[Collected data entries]
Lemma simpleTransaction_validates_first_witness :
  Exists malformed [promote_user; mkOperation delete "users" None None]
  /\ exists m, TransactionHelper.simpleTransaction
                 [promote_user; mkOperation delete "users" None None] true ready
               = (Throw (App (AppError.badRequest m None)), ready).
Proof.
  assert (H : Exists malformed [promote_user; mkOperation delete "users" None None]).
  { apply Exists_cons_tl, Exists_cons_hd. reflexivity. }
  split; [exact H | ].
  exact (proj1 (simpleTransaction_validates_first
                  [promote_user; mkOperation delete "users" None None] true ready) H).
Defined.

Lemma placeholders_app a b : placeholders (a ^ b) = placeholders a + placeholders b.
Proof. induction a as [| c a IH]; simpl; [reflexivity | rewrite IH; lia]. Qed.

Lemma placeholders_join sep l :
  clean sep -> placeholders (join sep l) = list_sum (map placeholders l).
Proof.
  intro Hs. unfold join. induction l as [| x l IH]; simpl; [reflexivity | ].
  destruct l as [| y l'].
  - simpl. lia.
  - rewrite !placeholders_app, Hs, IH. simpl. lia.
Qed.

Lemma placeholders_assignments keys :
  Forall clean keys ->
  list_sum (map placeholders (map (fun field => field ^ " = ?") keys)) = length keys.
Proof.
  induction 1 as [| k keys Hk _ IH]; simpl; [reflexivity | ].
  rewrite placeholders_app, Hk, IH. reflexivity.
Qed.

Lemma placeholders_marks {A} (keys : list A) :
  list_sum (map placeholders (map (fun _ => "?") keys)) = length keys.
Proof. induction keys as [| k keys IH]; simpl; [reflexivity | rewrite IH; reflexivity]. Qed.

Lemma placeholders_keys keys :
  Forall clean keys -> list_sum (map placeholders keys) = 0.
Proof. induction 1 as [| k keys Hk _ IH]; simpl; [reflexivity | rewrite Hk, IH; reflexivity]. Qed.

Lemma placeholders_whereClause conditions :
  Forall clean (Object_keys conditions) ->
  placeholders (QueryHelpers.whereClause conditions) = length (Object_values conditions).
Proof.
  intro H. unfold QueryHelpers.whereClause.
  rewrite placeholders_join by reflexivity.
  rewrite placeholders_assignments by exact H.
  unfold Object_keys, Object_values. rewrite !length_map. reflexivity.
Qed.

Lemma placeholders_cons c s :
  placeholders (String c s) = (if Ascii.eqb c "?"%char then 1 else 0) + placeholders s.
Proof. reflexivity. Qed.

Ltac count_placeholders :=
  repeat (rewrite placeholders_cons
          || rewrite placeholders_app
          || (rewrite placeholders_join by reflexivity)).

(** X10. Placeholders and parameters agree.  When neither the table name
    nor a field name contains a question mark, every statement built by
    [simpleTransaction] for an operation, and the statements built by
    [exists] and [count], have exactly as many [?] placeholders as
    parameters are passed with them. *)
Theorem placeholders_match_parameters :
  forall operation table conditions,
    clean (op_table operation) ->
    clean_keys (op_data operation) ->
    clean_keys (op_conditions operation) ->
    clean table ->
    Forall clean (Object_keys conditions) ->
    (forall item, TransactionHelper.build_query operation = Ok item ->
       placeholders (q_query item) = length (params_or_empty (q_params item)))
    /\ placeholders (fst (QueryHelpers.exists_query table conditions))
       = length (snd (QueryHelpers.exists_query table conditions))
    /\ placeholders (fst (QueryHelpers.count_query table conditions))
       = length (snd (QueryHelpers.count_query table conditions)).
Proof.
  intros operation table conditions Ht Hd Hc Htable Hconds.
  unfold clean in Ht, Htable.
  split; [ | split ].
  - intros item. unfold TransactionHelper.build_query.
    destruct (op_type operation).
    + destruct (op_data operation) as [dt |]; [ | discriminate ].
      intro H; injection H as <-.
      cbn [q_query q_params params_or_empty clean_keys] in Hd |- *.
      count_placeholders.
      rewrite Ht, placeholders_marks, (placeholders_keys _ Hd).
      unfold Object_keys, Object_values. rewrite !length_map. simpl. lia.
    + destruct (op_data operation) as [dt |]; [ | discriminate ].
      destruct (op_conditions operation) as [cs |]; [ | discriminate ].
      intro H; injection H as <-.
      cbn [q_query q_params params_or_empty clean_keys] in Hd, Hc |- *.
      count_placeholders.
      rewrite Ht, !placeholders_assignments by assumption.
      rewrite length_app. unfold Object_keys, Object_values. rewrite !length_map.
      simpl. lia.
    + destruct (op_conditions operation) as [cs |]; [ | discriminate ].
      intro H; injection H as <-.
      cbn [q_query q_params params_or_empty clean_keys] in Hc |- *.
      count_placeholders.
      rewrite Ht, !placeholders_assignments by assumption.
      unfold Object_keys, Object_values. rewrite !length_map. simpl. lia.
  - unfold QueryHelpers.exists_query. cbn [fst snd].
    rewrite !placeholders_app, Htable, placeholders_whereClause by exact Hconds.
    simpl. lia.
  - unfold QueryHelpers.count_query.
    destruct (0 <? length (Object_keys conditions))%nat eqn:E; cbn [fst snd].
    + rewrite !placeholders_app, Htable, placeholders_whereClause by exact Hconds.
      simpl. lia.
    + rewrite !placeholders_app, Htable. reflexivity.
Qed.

◆ EXERCISE PROMPT ◆
Print all the data exactly.

◆ RESULT BELOW ◆
Lemma simpleTransaction_validates_first_witness :
  Exists malformed [promote_user; mkOperation delete "users" None None]
  /\ exists m, TransactionHelper.simpleTransaction
                 [promote_user; mkOperation delete "users" None None] true ready
               = (Throw (App (AppError.badRequest m None)), ready).
Proof.
  assert (H : Exists malformed [promote_user; mkOperation delete "users" None None]).
  { apply Exists_cons_tl, Exists_cons_hd. reflexivity. }
  split; [exact H | ].
  exact (proj1 (simpleTransaction_validates_first
                  [promote_user; mkOperation delete "users" None None] true ready) H).
Defined.

Lemma placeholders_app a b : placeholders (a ^ b) = placeholders a + placeholders b.
Proof. induction a as [| c a IH]; simpl; [reflexivity | rewrite IH; lia]. Qed.

Lemma placeholders_join sep l :
  clean sep -> placeholders (join sep l) = list_sum (map placeholders l).
Proof.
  intro Hs. unfold join. induction l as [| x l IH]; simpl; [reflexivity | ].
  destruct l as [| y l'].
  - simpl. lia.
  - rewrite !placeholders_app, Hs, IH. simpl. lia.
Qed.

Lemma placeholders_assignments keys :
  Forall clean keys ->
  list_sum (map placeholders (map (fun field => field ^ " = ?") keys)) = length keys.
Proof.
  induction 1 as [| k keys Hk _ IH]; simpl; [reflexivity | ].
  rewrite placeholders_app, Hk, IH. reflexivity.
Qed.

Lemma placeholders_marks {A} (keys : list A) :
  list_sum (map placeholders (map (fun _ => "?") keys)) = length keys.
Proof. induction keys as [| k keys IH]; simpl; [reflexivity | rewrite IH; reflexivity]. Qed.

Lemma placeholders_keys keys :
  Forall clean keys -> list_sum (map placeholders keys) = 0.
Proof. induction 1 as [| k keys Hk _ IH]; simpl; [reflexivity | rewrite Hk, IH; reflexivity]. Qed.

Lemma placeholders_whereClause conditions :
  Forall clean (Object_keys conditions) ->
  placeholders (QueryHelpers.whereClause conditions) = length (Object_values conditions).
Proof.
  intro H. unfold QueryHelpers.whereClause.
  rewrite placeholders_join by reflexivity.
  rewrite placeholders_assignments by exact H.
  unfold Object_keys, Object_values. rewrite !length_map. reflexivity.
Qed.

Lemma placeholders_cons c s :
  placeholders (String c s) = (if Ascii.eqb c "?"%char then 1 else 0) + placeholders s.
Proof. reflexivity. Qed.

Ltac count_placeholders :=
  repeat (rewrite placeholders_cons
          || rewrite placeholders_app
          || (rewrite placeholders_join by reflexivity)).

(** X10. Placeholders and parameters agree.  When neither the table name
    nor a field name contains a question mark, every statement built by
    [simpleTransaction] for an operation, and the statements built by
    [exists] and [count], have exactly as many [?] placeholders as
    parameters are passed with them. *)
Theorem placeholders_match_parameters :
  forall operation table conditions,
    clean (op_table operation) ->
    clean_keys (op_data operation) ->
    clean_keys (op_conditions operation) ->
    clean table ->
    Forall clean (Object_keys conditions) ->
    (forall item, TransactionHelper.build_query operation = Ok item ->
       placeholders (q_query item) = length (params_or_empty (q_params item)))
    /\ placeholders (fst (QueryHelpers.exists_query table conditions))
       = length (snd (QueryHelpers.exists_query table conditions))
    /\ placeholders (fst (QueryHelpers.count_query table conditions))
       = length (snd (QueryHelpers.count_query table conditions)).
Proof.
  intros operation table conditions Ht Hd Hc Htable Hconds.
  unfold clean in Ht, Htable.
  split; [ | split ].
  - intros item. unfold TransactionHelper.build_query.
    destruct (op_type operation).
    + destruct (op_data operation) as [dt |]; [ | discriminate ].
      intro H; injection H as <-.
      cbn [q_query q_params params_or_empty clean_keys] in Hd |- *.
      count_placeholders.
      rewrite Ht, placeholders_marks, (placeholders_keys _ Hd).
      unfold Object_keys, Object_values. rewrite !length_map. simpl. lia.
    + destruct (op_data operation) as [dt |]; [ | discriminate ].
      destruct (op_conditions operation) as [cs |]; [ | discriminate ].
      intro H; injection H as <-.
      cbn [q_query q_params params_or_empty clean_keys] in Hd, Hc |- *.
      count_placeholders.
      rewrite Ht, !placeholders_assignments by assumption.
      rewrite length_app. unfold Object_keys, Object_values. rewrite !length_map.
      simpl. lia.
    + destruct (op_conditions operation) as [cs |]; [ | discriminate ].
      intro H; injection H as <-.
      cbn [q_query q_params params_or_empty clean_keys] in Hc |- *.
      count_placeholders.
      rewrite Ht, !placeholders_assignments by assumption.
      unfold Object_keys, Object_values. rewrite !length_map. simpl. lia.
  - unfold QueryHelpers.exists_query. cbn [fst snd].
    rewrite !placeholders_app, Htable, placeholders_whereClause by exact Hconds.
    simpl. lia.
  - unfold QueryHelpers.count_query.
    destruct (0 <? length (Object_keys conditions))%nat eqn:E; cbn [fst snd].
    + rewrite !placeholders_app, Htable, placeholders_whereClause by exact Hconds.
      simpl. lia.
    + rewrite !placeholders_app, Htable. reflexivity.
Qed.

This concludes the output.